(Recorded data)
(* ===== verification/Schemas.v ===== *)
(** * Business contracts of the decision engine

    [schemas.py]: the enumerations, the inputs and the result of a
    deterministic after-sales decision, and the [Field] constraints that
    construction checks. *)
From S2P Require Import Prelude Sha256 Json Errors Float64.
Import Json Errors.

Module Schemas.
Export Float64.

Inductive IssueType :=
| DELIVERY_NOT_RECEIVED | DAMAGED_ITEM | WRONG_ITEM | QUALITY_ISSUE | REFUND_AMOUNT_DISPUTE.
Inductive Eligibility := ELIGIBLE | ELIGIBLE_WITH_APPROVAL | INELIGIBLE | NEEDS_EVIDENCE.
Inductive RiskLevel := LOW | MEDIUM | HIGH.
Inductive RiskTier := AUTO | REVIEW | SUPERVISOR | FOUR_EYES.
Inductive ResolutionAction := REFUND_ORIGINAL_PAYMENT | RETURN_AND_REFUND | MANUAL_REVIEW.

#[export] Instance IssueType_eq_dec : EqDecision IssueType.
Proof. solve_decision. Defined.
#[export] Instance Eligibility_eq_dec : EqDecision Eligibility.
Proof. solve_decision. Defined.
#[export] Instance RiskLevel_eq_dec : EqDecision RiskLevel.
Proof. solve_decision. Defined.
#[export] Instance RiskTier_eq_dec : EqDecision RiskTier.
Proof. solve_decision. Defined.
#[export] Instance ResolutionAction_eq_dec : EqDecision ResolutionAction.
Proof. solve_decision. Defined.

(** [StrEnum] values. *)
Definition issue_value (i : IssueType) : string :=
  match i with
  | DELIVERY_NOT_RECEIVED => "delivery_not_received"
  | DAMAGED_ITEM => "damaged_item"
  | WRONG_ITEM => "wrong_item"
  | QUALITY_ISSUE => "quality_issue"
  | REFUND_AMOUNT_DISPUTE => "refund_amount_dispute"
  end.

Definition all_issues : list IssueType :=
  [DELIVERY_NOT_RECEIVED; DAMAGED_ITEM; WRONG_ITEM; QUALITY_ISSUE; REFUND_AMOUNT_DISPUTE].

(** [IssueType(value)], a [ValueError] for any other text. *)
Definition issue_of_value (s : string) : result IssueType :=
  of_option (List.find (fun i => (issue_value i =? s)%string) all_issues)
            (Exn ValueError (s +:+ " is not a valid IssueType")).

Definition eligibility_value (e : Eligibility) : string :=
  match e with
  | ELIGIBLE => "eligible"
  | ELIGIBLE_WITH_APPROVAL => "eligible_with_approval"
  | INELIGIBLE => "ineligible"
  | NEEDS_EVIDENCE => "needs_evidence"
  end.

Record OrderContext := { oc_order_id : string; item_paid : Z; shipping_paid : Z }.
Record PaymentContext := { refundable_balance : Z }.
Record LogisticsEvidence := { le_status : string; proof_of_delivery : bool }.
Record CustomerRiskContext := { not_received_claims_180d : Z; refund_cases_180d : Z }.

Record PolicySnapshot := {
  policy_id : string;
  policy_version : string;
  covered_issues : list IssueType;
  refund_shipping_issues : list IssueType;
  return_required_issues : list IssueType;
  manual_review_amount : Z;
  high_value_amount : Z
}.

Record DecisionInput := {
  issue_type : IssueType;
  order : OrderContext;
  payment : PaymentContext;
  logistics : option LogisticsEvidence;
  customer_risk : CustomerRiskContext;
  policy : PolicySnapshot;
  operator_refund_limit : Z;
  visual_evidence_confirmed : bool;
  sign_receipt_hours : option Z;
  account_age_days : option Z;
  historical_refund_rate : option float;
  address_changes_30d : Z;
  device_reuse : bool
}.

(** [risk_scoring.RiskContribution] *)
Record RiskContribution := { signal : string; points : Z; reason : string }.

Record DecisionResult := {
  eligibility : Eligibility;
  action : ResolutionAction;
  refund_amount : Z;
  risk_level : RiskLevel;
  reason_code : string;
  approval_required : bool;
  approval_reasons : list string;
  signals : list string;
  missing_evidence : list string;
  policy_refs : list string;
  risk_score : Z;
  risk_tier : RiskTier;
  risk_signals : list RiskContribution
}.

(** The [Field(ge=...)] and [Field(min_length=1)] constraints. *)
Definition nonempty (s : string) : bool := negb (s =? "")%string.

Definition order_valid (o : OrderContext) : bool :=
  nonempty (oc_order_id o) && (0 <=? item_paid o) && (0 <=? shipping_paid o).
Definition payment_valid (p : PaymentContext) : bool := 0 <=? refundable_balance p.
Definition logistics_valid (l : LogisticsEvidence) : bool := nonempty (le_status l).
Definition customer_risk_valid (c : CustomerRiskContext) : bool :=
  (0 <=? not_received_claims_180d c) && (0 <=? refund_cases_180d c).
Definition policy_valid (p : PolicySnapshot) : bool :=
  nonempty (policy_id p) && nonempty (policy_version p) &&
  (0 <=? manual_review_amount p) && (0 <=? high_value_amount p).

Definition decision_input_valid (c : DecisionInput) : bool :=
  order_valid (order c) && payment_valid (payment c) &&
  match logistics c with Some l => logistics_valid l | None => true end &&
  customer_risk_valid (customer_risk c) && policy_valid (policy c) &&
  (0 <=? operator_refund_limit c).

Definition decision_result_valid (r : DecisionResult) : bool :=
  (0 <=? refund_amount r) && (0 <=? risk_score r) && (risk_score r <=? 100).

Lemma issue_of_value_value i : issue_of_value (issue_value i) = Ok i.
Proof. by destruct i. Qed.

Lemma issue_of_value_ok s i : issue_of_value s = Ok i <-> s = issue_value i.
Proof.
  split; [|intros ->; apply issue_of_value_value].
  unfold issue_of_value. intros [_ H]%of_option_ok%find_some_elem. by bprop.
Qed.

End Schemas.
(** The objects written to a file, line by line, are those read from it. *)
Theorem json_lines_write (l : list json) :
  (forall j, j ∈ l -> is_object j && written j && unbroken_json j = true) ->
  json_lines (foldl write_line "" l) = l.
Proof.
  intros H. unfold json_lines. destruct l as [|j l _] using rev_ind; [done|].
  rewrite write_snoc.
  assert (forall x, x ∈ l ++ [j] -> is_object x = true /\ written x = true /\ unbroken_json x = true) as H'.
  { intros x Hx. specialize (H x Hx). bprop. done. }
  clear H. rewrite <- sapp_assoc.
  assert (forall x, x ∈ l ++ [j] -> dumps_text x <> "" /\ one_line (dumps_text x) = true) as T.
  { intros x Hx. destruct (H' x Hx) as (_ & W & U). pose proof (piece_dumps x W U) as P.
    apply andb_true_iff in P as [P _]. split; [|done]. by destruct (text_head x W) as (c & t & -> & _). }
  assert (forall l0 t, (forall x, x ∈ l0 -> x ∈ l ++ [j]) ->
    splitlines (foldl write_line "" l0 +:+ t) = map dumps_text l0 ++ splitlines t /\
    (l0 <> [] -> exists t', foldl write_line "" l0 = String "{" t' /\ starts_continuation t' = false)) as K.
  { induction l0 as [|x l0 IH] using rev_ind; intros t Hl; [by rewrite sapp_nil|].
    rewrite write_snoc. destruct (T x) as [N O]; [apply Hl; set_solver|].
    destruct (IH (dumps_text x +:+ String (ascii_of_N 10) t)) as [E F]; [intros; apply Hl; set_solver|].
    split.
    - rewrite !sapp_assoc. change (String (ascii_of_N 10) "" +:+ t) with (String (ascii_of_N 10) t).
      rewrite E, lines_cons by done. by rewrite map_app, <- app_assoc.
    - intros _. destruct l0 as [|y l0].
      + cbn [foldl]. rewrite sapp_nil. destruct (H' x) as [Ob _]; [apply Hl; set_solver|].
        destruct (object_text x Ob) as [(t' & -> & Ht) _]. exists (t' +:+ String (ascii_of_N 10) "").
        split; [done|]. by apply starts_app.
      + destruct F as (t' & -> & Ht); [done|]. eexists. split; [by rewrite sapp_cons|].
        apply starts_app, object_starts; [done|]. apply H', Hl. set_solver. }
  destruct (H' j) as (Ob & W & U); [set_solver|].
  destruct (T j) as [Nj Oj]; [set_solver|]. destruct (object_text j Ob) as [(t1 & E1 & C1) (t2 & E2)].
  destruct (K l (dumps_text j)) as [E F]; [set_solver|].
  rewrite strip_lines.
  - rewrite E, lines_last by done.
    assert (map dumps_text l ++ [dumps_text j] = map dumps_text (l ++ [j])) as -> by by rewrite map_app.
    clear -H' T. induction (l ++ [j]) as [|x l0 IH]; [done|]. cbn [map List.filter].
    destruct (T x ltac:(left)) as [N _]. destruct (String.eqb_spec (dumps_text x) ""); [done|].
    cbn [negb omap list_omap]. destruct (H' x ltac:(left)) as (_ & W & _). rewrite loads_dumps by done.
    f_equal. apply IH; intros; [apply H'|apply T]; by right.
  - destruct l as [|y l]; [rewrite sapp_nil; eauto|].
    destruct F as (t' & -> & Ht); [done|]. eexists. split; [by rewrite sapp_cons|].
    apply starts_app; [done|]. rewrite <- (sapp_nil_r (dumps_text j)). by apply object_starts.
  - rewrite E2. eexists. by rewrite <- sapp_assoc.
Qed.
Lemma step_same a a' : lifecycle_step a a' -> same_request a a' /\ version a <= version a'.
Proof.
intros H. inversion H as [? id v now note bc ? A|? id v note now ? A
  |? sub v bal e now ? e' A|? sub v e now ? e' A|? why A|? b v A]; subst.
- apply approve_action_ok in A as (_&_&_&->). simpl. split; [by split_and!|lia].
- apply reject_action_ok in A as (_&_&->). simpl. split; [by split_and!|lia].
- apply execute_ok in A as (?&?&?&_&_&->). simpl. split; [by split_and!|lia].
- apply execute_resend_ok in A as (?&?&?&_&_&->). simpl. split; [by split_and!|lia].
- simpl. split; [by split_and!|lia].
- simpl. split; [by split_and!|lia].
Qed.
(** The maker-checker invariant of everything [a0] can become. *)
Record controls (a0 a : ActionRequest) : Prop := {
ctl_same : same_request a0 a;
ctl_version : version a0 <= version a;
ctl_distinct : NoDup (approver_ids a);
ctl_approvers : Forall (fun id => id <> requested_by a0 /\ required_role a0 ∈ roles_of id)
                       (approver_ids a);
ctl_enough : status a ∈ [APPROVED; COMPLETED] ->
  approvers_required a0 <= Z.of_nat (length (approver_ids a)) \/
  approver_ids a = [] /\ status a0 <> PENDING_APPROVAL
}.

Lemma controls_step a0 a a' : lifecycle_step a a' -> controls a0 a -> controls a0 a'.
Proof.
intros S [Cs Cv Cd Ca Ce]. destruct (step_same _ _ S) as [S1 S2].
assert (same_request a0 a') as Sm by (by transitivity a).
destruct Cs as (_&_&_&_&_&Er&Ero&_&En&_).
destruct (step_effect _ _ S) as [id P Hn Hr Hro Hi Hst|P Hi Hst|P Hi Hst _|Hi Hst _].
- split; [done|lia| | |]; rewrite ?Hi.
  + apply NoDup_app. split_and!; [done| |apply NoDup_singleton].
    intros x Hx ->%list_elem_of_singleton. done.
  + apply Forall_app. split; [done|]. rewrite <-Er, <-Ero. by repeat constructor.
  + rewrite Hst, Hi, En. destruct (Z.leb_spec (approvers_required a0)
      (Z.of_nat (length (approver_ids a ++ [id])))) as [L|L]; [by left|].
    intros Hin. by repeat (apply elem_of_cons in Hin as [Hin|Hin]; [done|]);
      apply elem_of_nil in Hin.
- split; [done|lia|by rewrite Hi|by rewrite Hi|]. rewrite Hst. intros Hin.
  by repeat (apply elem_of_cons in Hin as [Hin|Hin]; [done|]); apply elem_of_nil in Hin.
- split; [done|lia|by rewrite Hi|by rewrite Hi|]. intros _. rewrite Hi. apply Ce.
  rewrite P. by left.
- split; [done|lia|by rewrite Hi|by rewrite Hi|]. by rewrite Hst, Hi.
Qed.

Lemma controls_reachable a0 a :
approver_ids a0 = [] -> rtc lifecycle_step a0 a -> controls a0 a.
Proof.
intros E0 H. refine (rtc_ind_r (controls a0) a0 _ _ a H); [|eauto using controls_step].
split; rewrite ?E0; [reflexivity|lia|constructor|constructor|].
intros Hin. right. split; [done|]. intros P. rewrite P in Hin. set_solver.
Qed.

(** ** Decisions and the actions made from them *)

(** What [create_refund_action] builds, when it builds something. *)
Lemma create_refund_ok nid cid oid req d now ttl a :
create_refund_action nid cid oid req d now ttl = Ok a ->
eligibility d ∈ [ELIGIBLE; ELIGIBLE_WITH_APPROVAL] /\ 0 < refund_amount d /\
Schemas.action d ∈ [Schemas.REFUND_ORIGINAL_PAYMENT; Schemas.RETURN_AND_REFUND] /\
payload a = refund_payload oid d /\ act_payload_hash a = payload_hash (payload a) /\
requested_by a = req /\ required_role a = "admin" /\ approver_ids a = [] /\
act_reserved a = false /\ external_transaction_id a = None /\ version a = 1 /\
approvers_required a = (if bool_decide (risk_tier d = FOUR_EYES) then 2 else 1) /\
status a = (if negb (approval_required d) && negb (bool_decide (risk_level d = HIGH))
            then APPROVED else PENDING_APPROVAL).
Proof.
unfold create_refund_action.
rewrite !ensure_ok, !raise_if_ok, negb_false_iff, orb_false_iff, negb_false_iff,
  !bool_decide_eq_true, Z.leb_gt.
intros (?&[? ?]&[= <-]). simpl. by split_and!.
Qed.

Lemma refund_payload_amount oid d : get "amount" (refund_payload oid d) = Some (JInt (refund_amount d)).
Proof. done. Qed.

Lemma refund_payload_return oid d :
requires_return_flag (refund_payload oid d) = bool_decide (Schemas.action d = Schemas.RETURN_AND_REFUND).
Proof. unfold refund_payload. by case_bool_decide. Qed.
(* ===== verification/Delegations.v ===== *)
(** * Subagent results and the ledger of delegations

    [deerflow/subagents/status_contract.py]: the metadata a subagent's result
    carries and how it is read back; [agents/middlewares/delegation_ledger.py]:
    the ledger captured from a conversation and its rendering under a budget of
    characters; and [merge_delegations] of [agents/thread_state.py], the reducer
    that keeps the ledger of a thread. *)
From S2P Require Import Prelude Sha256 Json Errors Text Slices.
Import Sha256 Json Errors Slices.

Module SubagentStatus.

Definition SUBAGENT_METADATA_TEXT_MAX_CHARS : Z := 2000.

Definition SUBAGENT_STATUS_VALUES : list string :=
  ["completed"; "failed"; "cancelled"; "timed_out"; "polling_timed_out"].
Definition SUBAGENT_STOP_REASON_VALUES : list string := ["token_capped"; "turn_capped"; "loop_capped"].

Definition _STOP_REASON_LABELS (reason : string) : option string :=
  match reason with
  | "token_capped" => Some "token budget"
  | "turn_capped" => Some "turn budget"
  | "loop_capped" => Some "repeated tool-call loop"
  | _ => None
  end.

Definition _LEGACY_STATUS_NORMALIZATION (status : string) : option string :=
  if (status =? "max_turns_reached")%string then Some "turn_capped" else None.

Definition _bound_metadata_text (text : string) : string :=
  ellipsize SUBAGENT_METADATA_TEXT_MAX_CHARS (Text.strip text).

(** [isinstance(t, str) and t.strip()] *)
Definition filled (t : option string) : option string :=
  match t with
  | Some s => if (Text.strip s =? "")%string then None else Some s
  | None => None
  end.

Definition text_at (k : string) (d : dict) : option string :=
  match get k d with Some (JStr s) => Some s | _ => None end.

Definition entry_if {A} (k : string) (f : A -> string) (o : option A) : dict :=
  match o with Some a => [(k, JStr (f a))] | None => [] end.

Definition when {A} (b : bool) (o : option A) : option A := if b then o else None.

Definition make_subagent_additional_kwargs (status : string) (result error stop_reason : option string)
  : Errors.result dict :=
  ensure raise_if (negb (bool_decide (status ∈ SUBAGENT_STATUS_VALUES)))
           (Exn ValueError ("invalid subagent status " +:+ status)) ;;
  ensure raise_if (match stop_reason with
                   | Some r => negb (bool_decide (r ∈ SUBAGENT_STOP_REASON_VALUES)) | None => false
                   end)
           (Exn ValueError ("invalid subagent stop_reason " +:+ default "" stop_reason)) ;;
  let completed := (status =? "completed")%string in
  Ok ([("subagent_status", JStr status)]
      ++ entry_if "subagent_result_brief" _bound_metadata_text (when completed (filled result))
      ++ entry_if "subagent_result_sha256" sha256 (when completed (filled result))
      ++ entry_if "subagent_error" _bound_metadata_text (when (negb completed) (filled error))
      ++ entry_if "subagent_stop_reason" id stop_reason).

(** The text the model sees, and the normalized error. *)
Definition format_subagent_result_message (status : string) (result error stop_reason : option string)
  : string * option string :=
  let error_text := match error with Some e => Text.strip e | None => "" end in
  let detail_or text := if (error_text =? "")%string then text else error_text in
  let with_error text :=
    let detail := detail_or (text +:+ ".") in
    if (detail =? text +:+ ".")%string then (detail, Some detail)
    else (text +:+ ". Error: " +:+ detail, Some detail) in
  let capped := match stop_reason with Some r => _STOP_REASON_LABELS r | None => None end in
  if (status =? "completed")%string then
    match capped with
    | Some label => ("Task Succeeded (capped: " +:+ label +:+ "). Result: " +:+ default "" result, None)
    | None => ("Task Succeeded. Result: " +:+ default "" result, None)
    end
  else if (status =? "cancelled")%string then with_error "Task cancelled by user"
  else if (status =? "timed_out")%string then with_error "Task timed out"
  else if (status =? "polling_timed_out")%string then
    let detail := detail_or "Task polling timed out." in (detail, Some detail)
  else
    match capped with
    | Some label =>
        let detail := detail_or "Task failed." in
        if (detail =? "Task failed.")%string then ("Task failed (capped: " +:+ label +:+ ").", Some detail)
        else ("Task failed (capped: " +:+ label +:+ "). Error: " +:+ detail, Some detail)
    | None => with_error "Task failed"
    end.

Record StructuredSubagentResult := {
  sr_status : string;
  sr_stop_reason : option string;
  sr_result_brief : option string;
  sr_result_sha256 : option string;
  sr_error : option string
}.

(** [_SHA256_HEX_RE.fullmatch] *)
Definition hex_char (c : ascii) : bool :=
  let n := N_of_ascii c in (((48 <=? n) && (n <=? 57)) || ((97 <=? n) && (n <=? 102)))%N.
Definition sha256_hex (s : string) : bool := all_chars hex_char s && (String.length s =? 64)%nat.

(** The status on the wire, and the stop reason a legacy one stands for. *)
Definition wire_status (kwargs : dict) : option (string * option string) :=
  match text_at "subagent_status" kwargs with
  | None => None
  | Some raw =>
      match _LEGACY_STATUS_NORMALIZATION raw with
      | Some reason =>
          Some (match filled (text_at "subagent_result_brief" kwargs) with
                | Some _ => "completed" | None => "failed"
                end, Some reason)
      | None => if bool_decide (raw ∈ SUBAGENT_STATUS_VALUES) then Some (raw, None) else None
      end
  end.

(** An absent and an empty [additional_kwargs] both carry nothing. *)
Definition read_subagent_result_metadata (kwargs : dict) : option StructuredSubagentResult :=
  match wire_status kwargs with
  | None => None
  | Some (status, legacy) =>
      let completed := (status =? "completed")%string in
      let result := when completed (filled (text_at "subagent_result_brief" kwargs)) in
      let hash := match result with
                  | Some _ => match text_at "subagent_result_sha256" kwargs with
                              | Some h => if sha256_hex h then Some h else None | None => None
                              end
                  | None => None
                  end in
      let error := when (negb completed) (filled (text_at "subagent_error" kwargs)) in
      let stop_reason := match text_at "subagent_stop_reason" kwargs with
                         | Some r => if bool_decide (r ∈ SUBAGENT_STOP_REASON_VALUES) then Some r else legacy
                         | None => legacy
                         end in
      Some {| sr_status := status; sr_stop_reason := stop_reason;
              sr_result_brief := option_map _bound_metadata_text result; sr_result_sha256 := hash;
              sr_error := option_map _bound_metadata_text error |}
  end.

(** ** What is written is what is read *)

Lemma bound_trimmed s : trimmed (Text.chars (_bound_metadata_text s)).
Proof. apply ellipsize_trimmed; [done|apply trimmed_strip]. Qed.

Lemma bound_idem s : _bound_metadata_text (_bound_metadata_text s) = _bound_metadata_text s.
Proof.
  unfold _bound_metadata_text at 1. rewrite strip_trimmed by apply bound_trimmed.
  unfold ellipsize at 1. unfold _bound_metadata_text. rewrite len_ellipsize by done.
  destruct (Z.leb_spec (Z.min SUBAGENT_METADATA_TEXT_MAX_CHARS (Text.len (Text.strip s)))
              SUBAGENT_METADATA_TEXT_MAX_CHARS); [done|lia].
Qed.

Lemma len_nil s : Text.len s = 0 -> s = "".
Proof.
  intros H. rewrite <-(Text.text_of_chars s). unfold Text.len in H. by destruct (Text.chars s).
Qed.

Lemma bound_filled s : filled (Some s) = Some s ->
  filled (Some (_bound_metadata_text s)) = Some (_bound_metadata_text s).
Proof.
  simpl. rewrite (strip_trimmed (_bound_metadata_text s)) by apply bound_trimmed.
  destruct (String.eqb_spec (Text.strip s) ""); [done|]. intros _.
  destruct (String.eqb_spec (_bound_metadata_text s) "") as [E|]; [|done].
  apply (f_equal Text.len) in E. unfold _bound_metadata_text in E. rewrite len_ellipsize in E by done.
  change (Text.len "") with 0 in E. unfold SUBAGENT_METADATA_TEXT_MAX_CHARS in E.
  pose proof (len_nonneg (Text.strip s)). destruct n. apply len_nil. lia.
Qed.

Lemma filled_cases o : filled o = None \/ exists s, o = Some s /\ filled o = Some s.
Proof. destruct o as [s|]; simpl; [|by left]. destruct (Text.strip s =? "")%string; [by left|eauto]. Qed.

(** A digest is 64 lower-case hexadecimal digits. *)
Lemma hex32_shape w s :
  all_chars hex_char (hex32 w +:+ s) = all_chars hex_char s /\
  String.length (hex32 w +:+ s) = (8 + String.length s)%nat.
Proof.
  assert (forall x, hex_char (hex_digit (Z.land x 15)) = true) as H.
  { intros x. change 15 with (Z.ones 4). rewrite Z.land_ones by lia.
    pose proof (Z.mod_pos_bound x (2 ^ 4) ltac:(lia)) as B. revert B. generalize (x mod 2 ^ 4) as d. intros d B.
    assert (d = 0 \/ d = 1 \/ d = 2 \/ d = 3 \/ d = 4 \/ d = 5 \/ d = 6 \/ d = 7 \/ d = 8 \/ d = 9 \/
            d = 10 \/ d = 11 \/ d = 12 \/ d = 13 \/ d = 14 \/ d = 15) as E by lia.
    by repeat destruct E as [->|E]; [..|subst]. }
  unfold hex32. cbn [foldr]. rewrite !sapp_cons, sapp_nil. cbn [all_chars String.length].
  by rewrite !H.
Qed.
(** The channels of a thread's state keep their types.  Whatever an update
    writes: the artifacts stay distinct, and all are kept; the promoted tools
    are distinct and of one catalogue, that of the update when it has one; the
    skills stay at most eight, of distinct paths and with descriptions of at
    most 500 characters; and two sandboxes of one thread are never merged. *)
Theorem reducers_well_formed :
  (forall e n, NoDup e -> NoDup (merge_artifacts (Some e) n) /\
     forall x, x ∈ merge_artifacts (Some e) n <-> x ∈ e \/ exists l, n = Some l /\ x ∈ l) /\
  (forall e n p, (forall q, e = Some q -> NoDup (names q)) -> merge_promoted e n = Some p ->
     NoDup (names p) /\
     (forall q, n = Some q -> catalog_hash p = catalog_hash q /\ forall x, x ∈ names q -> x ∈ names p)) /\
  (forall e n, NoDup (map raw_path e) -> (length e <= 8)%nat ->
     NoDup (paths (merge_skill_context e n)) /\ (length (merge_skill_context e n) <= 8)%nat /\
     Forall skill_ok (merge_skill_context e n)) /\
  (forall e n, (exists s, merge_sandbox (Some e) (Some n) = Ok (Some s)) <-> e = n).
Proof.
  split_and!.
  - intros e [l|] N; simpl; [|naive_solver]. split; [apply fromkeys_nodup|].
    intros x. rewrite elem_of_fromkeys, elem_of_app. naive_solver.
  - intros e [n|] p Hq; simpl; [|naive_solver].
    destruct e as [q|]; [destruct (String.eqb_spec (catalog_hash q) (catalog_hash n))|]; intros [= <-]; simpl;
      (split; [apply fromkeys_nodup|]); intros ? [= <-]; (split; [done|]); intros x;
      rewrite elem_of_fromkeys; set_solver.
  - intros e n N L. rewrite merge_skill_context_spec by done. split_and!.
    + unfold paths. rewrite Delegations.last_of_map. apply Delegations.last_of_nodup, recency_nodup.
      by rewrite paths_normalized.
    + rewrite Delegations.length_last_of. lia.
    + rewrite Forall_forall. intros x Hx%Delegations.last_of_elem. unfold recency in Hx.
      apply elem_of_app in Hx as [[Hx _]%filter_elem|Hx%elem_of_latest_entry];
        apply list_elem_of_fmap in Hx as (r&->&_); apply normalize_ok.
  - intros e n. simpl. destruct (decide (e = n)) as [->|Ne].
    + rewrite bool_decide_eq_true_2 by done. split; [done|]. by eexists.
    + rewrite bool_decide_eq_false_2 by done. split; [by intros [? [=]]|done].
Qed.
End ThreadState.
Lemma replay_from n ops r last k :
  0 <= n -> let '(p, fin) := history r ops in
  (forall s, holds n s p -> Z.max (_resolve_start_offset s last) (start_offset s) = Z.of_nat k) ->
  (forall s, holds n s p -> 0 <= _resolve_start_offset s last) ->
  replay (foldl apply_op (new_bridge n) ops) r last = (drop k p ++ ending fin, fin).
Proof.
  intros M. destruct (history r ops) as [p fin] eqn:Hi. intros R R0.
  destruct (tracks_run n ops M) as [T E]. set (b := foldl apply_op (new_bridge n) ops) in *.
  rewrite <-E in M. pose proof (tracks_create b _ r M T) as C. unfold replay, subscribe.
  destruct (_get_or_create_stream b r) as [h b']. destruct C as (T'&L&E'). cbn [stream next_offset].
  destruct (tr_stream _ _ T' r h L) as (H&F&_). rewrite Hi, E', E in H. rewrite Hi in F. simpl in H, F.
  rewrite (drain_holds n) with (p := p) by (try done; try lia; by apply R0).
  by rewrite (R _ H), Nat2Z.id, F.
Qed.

### WORK INSTRUCTION
Repeat the entries verbatim through the line with "Inductive ResolutionAction := REFUND_ORIGINAL_PAYMENT".

### WRITTEN RESPONSE
(* ===== verification/Schemas.v ===== *)
(** * Business contracts of the decision engine

    [schemas.py]: the enumerations, the inputs and the result of a
    deterministic after-sales decision, and the [Field] constraints that
    construction checks. *)
From S2P Require Import Prelude Sha256 Json Errors Float64.
Import Json Errors.

Module Schemas.
Export Float64.

Inductive IssueType :=
| DELIVERY_NOT_RECEIVED | DAMAGED_ITEM | WRONG_ITEM | QUALITY_ISSUE | REFUND_AMOUNT_DISPUTE.
Inductive Eligibility := ELIGIBLE | ELIGIBLE_WITH_APPROVAL | INELIGIBLE | NEEDS_EVIDENCE.
Inductive RiskLevel := LOW | MEDIUM | HIGH.
Inductive RiskTier := AUTO | REVIEW | SUPERVISOR | FOUR_EYES.
Inductive ResolutionAction := REFUND_ORIGINAL_PAYMENT | RETURN_AND_REFUND | MANUAL_REVIEW.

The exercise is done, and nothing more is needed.